Goodhue stared off into the
shadows, her face reflected murkily in the unlit mirror above her
dressing table. For some reason I was reminded of D.A. Taylor staring
at Hog Island, and I knew Goodhue's thoughts were as bleak as those
Taylor entertained. In spite of what I'd said earlier about her not
really wanting to die, I was afraid for Jess. I wanted to yank her back
to the present, reintegrate this new, fragile personality with the
strong, confident woman she had been until two days before. But I
doubted my ability to do so.

Finally she turned her gaze to
me. "Why do you need to know these things?"

"I want to help you, if I can.
And as I told you on Monday, the truth is important to me."

After a moment she said, "All
right, then—the truth. I went to his house right after the
early-evening broadcast. No one saw me leave the studio;
they just assumed I was resting in my dressing room. I'd got myself all
prettied up." Her lips twisted in bitter self-mockery. "Daddy's little
girl, wanting to make a good impression. But there was something about
his manner ... I couldn't ask him right off. We had a drink in his
office. I was trying to think of a way to get into it. I asked him
about those horrible . . . what did he call them?"

"Fetishes."

She closed her eyes, swallowed.
"Disgusting things. And the way he talked about them ... it was very
calculated, for shock effect. He took me out in the backyard to his
workshop, showed me the . . . stuff he made them from, the one that he
had in progress. And then ... oh, Jesus!"

"What, Jess?"

"The bastard came on to me. His
own daughter. And that's when I just blurted it out."

"What was his reaction?"

"At first he was very
surprised—more, I think, because I knew. I suspected he'd known all
along. He didn't bother to deny he'd known my mother, or that his real
name was Andy Wrightman. Then he became defensive, nervous. Said I was
mistaken, he couldn't be my father, because he'd left Berkeley before I
was born. I'd brought the detective's report along, and I showed it to
him. He read it and laughed— forced laughter.

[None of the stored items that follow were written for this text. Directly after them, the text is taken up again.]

(* ===== verification/Resp.v ===== *)
(** * Resp: reading client requests (networking.c)

    The query buffer of a client and the parsers of the two request formats:
    inline commands, and RESP arrays of bulk strings, which resume where they
    stopped when more data arrives.  The command executor is a parameter: it
    gets the client with its argument vector and says how the execution went.
    Flags of the client that the parsers neither set nor read, logging, memory
    accounting and the connection are left out. *)

From Stdlib Require Import ZArith Lia ZifyBool.
From stdpp Require Import base numbers option list.
From S2P Require Import Prelude Numstr SdsArgs.

Local Open Scope Z_scope.

Notation PROTO_INLINE_MAX_SIZE := (1024 * 64)%Z (only parsing).
Notation PROTO_MBULK_BIG_ARG := (1024 * 32)%Z (only parsing).
Notation PROTO_REQ_INLINE := 1%Z (only parsing).
Notation PROTO_REQ_MULTIBULK := 2%Z (only parsing).
Definition INT_MAX : Z := 2 ^ 31 - 1.

(** The errors of [setProtocolError]. *)
Inductive proto_error :=
| too_big_inline_request
| unbalanced_quotes
| master_using_inline
| too_big_mbulk_count
| invalid_mbulk_count
| unauth_mbulk_count
| too_big_bulk_count
| expected_dollar (got : Z)
| invalid_bulk_length
| unauth_bulk_length.

(** The fields of [client] that request parsing uses.  [argv] holds the [argc]
    arguments, [argv_len] is the size of the array.  [closing] stands for
    [CLIENT_CLOSE_AFTER_REPLY] and [CLIENT_CLOSE_ASAP]; [repl_stream] is what was
    passed to [replicationFeedStreamFromMasterStream]. *)
Record client := mk_client {
  querybuf : list Z; qb_pos : Z;
  reqtype : Z; multibulklen : Z; bulklen : Z;
  argv : list (list Z); argv_len : Z; argv_len_sum : Z;
  blocked : bool; pending_command : bool; closing : bool; auth_required : bool;
  repl_ack_time : Z; reploff : Z; read_reploff : Z; repl_applied : Z;
  repl_stream : list Z; errors : list proto_error
}.

(** What does not change while a request is read. *)
Record config := mk_config {
  master : bool;
  slave : bool;
  proto_max_bulk_len : Z;
  client_max_querybuf_len : Z;
  unixtime : Z;
  io_threads_idle : bool;
  long_command : bool
}.

(** ** Updates of the record *)

Definition set_qb (c : client) (b : list Z) (p : Z) : client :=
  mk_client b p (reqtype c) (multibulklen c) (bulklen c) (argv c) (argv_len c) (argv_len_sum c)
    (blocked c) (pending_command c) (closing c) (auth_required c)
    (repl_ack_time c) (reploff c) (read_reploff c) (repl_applied c) (repl_stream c) (errors c).
Definition set_pos (c : client) (p : Z) : client := set_qb c (querybuf c) p.
Definition set_req (c : client) (rt mb bl : Z) : client :=
  mk_client (querybuf c) (qb_pos c) rt mb bl (argv c) (argv_len c) (argv_len_sum c)
    (blocked c) (pending_command c) (closing c) (auth_required c)
    (repl_ack_time c) (reploff c) (read_reploff c) (repl_applied c) (repl_stream c) (errors c).
Definition set_argv (c : client) (av : list (list Z)) (al sum : Z) : client :=
  mk_client (querybuf c) (qb_pos c) (reqtype c) (multibulklen c) (bulklen c) av al sum
    (blocked c) (pending_command c) (closing c) (auth_required c)
    (repl_ack_time c) (reploff c) (read_reploff c) (repl_applied c) (repl_stream c) (errors c).
Definition set_flags (c : client) (bl pend cl auth : bool) : client :=
  mk_client (querybuf c) (qb_pos c) (reqtype c) (multibulklen c) (bulklen c)
    (argv c) (argv_len c) (argv_len_sum c) bl pend cl auth
    (repl_ack_time c) (reploff c) (read_reploff c) (repl_applied c) (repl_stream c) (errors c).
Definition set_repl (c : client) (ack off roff app : Z) (st : list Z) : client :=
  mk_client (querybuf c) (qb_pos c) (reqtype c) (multibulklen c) (bulklen c)
    (argv c) (argv_len c) (argv_len_sum c) (blocked c) (pending_command c) (closing c) (auth_required c)
    ack off roff app st (errors c).

Definition setProtocolError (e : proto_error) (c : client) : client :=
  mk_client (querybuf c) (qb_pos c) (reqtype c) (multibulklen c) (bulklen c)
    (argv c) (argv_len c) (argv_len_sum c) (blocked c) (pending_command c) true (auth_required c)
    (repl_ack_time c) (reploff c) (read_reploff c) (repl_applied c) (repl_stream c) (errors c ++ [e]).

(** [c->argv[c->argc++] = arg], where [len] is added to the sum of the lengths;
    [None] is a write outside the array. *)
Definition store_arg (c : client) (arg : list Z) (len : Z) : option client :=
  if Z.of_nat (length (argv c)) <? argv_len c
  then Some (set_argv c (argv c ++ [arg]) (argv_len c) (argv_len_sum c + len)) else None.

Fixpoint store_args (c : client) (args : list (list Z)) : option client :=
  match args with
  | [] => Some c
  | arg :: args => c ← store_arg c arg (Z.of_nat (length arg)); store_args c args
  end.

(** ** Reading the buffer *)

(** The bytes at [querybuf+qb_pos], and how many they are. *)
Definition unread (c : client) : list Z := drop (Z.to_nat (qb_pos c)) (querybuf c).
Definition avail (c : client) : Z := Z.of_nat (length (querybuf c)) - qb_pos c.

(** [strchr], for a character other than zero: the buffer is followed by a zero. *)
Fixpoint strchr (s : list Z) (c : Z) : option nat :=
  match s with
  | [] => None
  | x :: s => if x =? c then Some O else if x =? 0 then None else S <$> strchr s c
  end.

(** ** Inline requests *)

Definition processInlineBuffer (cf : config) (c : client) : option (client * bool) :=
  match strchr (unread c) 10 with
  | None =>
    Some (if PROTO_INLINE_MAX_SIZE <? avail c then setProtocolError too_big_inline_request c else c, false)
  | Some newline =>
    let '(querylen, linefeed_chars) :=
      if negb (newline =? 0)%nat && (peek (unread c) (newline - 1) =? 13) then ((newline - 1)%nat, 2) else (newline, 1) in
    split ← sdssplitargs (take querylen (unread c));
    match split with
    | None => Some (setProtocolError unbalanced_quotes c, false)
    | Some args =>
      let c := if (querylen =? 0)%nat && slave cf
               then set_repl c (unixtime cf) (reploff c) (read_reploff c) (repl_applied c) (repl_stream c) else c in
      if negb (querylen =? 0)%nat && master cf then Some (setProtocolError master_using_inline c, false) else
      let c := set_pos c (qb_pos c + Z.of_nat querylen + linefeed_chars) in
      let argc := Z.of_nat (length args) in
      let c := if negb (argc =? 0) then set_argv c (argv c) argc 0 else c in
      c ← store_args (set_argv c [] (argv_len c) (argv_len_sum c)) args;
      Some (c, true)
    end
  end.

(** ** RESP requests *)

(** The multi bulk count: [Some b] returns [b], [None] goes on to the arguments. *)
Definition multibulk_count (c : client) : option (client * option bool) :=
  if negb (multibulklen c =? 0) then Some (c, None) else
  if negb (Z.of_nat (length (argv c)) =? 0) then None else
  match strchr (unread c) 13 with
  | None =>
    Some (if PROTO_INLINE_MAX_SIZE <? avail c then setProtocolError too_big_mbulk_count c else c, Some false)
  | Some newline =>
    if avail c - 2 <? Z.of_nat newline then Some (c, Some false) else
    if negb (peek (unread c) 0 =? 42) then None else
    match string2ll (take (newline - 1) (drop 1 (unread c))) with
    | None => Some (setProtocolError invalid_mbulk_count c, Some false)
    | Some ll =>
      if INT_MAX <? ll then Some (setProtocolError invalid_mbulk_count c, Some false) else
      if (10 <? ll) && auth_required c then Some (setProtocolError unauth_mbulk_count c, Some false) else
      let c := set_pos c (qb_pos c + Z.of_nat newline + 2) in
      if ll <=? 0 then Some (c, Some true) else
      let c := set_req c (reqtype c) ll (bulklen c) in
      Some (set_argv c (argv c) (Z.min ll 1024) 0, None)
    end
  end.

Inductive bulk_result := BBreak (c : client) | BReturn (c : client) | BGo (c : client).

Definition bulk_length (cf : config) (c : client) : bulk_result :=
  if negb (bulklen c =? -1) then BGo c else
  match strchr (unread c) 13 with
  | None =>
    if PROTO_INLINE_MAX_SIZE <? avail c then BReturn (setProtocolError too_big_bulk_count c) else BBreak c
  | Some newline =>
    if avail c - 2 <? Z.of_nat newline then BBreak c else
    if negb (peek (unread c) 0 =? 36) then BReturn (setProtocolError (expected_dollar (peek (unread c) 0)) c) else
    match string2ll (take (newline - 1) (drop 1 (unread c))) with
    | None => BReturn (setProtocolError invalid_bulk_length c)
    | Some ll =>
      if (ll <? 0) || (negb (master cf) && (proto_max_bulk_len cf <? ll))
      then BReturn (setProtocolError invalid_bulk_length c) else
      if (16384 <? ll) && auth_required c then BReturn (setProtocolError unauth_bulk_length c) else
      let c := set_pos c (qb_pos c + Z.of_nat newline + 2) in
      let c := if negb (master cf) && (PROTO_MBULK_BIG_ARG <=? ll) && (avail c <=? ll + 2)
               then set_qb c (unread c) 0 else c in
      BGo (set_req c (reqtype c) (multibulklen c) ll)
    end
  end.

(** The size of the argument array once there is space for another argument. *)
Definition grow_argv (c : client) : Z :=
  let argc := Z.of_nat (length (argv c)) in
  if argv_len c <=? argc
  then Z.min (if argv_len c <? INT_MAX / 2 then argv_len c * 2 else INT_MAX) (argc + multibulklen c)
  else argv_len c.

(** [None] is a read outside the query buffer or a write outside the argument array. *)
Definition bulk_argument (cf : config) (c : client) : option bulk_result :=
  if avail c <? bulklen c + 2 then Some (BBreak c) else
  let c := set_argv c (argv c) (grow_argv c) (argv_len_sum c) in
  let big := negb (master cf) && (qb_pos c =? 0) && (PROTO_MBULK_BIG_ARG <=? bulklen c) &&
             (Z.of_nat (length (querybuf c)) =? bulklen c + 2) in
  arg ← slice (querybuf c) (qb_pos c) (bulklen c);
  c' ← store_arg c arg (bulklen c);
  let c' := if big then set_qb c' [] 0 else set_pos c' (qb_pos c + bulklen c + 2) in
  Some (BGo (set_req c' (reqtype c) (multibulklen c - 1) (-1))).

(** [while(c->multibulklen)] *)
Fixpoint multibulk_loop (fuel : nat) (cf : config) (c : client) : option (client * bool) :=
  if multibulklen c =? 0 then Some (c, true) else
  match fuel with
  | O => None
  | S fuel =>
    match bulk_length cf c with
    | BBreak c | BReturn c => Some (c, false)
    | BGo c =>
      b ← bulk_argument cf c;
      match b with
      | BBreak c | BReturn c => Some (c, false)
      | BGo c => multibulk_loop fuel cf c
      end
    end
  end.

Definition processMultibulkBuffer (cf : config) (c : client) : option (client * bool) :=
  '(c, r) ← multibulk_count c;
  match r with
  | Some b => Some (c, b)
  | None => if 0 <? multibulklen c then multibulk_loop (Z.to_nat (multibulklen c)) cf c else None
  end.

(** ** Running commands *)

Definition freeClientArgv (c : client) : client := set_argv c [] 0 0.
Definition resetClient (c : client) : client := set_req (freeClientArgv c) 0 0 (-1).

(** What [processCommand] did: whether it returned [C_OK], whether the client
    was freed, and the flags it leaves. *)
Record cmd_result := mk_result {
  cr_ok : bool; cr_dead : bool; cr_blocked : bool; cr_closing : bool; cr_multi : bool; cr_auth_required : bool
}.

Definition commandProcessed (cf : config) (multi : bool) (c : client) : client :=
  if blocked c then c else
  let c := resetClient c in
  let prev_offset := reploff c in
  let off := if master cf && negb multi then read_reploff c - Z.of_nat (length (querybuf c)) + qb_pos c else reploff c in
  let applied := off - prev_offset in
  let c := set_repl c (repl_ack_time c) off (read_reploff c) (repl_applied c) (repl_stream c) in
  if master cf && negb (applied =? 0) then
    set_repl c (repl_ack_time c) off (read_reploff c) (repl_applied c + applied)
      (repl_stream c ++ take (Z.to_nat applied) (drop (Z.to_nat (repl_applied c)) (querybuf c)))
  else c.

Section Run.
Context {App : Type} (cf : config) (processCommand : App -> client -> App * cmd_result).

(** The flag tells whether the client is still alive. *)
Definition processCommandAndResetClient (app : App) (c : client) : App * client * bool :=
  let '(app, r) := processCommand app c in
  let c := set_flags c (cr_blocked r) (pending_command c) (closing c || cr_closing r) (cr_auth_required r) in
  let c := if cr_ok r then commandProcessed cf (cr_multi r) c else c in
  (app, c, negb (cr_dead r)).

(** [while(c->qb_pos < sdslen(c->querybuf))] *)
Fixpoint input_loop (fuel : nat) (app : App) (c : client) : option (App * client * bool) :=
  if negb (qb_pos c <? Z.of_nat (length (querybuf c))) then Some (app, c, true) else
  match fuel with
  | O => None
  | S fuel =>
    if blocked c || pending_command c || (long_command cf && master cf) || closing c then Some (app, c, true) else
    let c := if reqtype c =? 0
             then set_req c (if peek (unread c) 0 =? 42 then PROTO_REQ_MULTIBULK else PROTO_REQ_INLINE)
                    (multibulklen c) (bulklen c)
             else c in
    '(c, ok) ← (if reqtype c =? PROTO_REQ_INLINE then processInlineBuffer cf c
                else if reqtype c =? PROTO_REQ_MULTIBULK then processMultibulkBuffer cf c else None);
    if negb ok then Some (app, c, true) else
    if Z.of_nat (length (argv c)) =? 0 then input_loop fuel app (resetClient c) else
    if negb (io_threads_idle cf) then
      Some (app, set_flags c (blocked c) true (closing c) (auth_required c), true)
    else
      let '(app, c, alive) := processCommandAndResetClient app c in
      if alive : bool then input_loop fuel app c else Some (app, c, false)
  end.

(** The final trimming of the buffer. *)
Definition trim_querybuf (c : client) : client :=
  if master cf then
    if negb (repl_applied c =? 0) then
      set_repl (set_qb c (drop (Z.to_nat (repl_applied c)) (querybuf c)) (qb_pos c - repl_applied c))
        (repl_ack_time c) (reploff c) (read_reploff c) 0 (repl_stream c)
    else c
  else if negb (qb_pos c =? 0) then set_qb c (unread c) 0 else c.

Definition processInputBuffer (app : App) (c : client) : option (App * client * bool) :=
  '(app, c, alive) ← input_loop (length (querybuf c)) app c;
  Some (app, if (alive : bool) then trim_querybuf c else c, alive).

Definition processPendingCommandAndInputBuffer (app : App) (c : client) : option (App * client * bool) :=
  let '(app, c, alive) :=
    if pending_command c
    then processCommandAndResetClient app (set_flags c (blocked c) false (closing c) (auth_required c))
    else (app, c, true) in
  if negb alive then Some (app, c, false) else
  if negb (Z.of_nat (length (querybuf c)) =? 0) then processInputBuffer app c else Some (app, c, true).

(** [readQueryFromClient] once [connRead] has delivered [data], of at least a byte. *)
Definition readQueryFromClient (app : App) (c : client) (data : list Z) : option (App * client * bool) :=
  let nread := Z.of_nat (length data) in
  let buf := querybuf c ++ data in
  let qblen := Z.of_nat (length buf) in
  let c := set_qb c buf (qb_pos c) in
  let c := if master cf then set_repl c (repl_ack_time c) (reploff c) (read_reploff c + nread) (repl_applied c) (repl_stream c)
           else c in
  if negb (master cf) && (client_max_querybuf_len cf <? qblen)
  then Some (app, set_flags c (blocked c) (pending_command c) true (auth_required c), true)
  else processInputBuffer app c.

(** Data arriving in pieces, while the client is alive. *)
Fixpoint read_all (app : App) (c : client) (chunks : list (list Z)) : option (App * client * bool) :=
  match chunks with
  | [] => Some (app, c, true)
  | data :: chunks =>
    '(app, c, alive) ← readQueryFromClient app c data;
    if alive : bool then read_all app c chunks else Some (app, c, false)
  end.
End Run.

(** A client as [createClient] leaves it. *)
Definition new_client : client :=
  mk_client [] 0 0 0 (-1) [] 0 0 false false false false 0 0 0 0 [] [].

He said of course Jenny
would have told her conservative friend that she knew who my father
was, but in reality she was a tramp who fucked everybody. There was no
way, he said, that she could have figured out whose child I was."

"Did you believe him?"

"No. When you've interviewed as
many people as I have, you get so you can sense when someone's lying.
Well, I guess you would know that, too."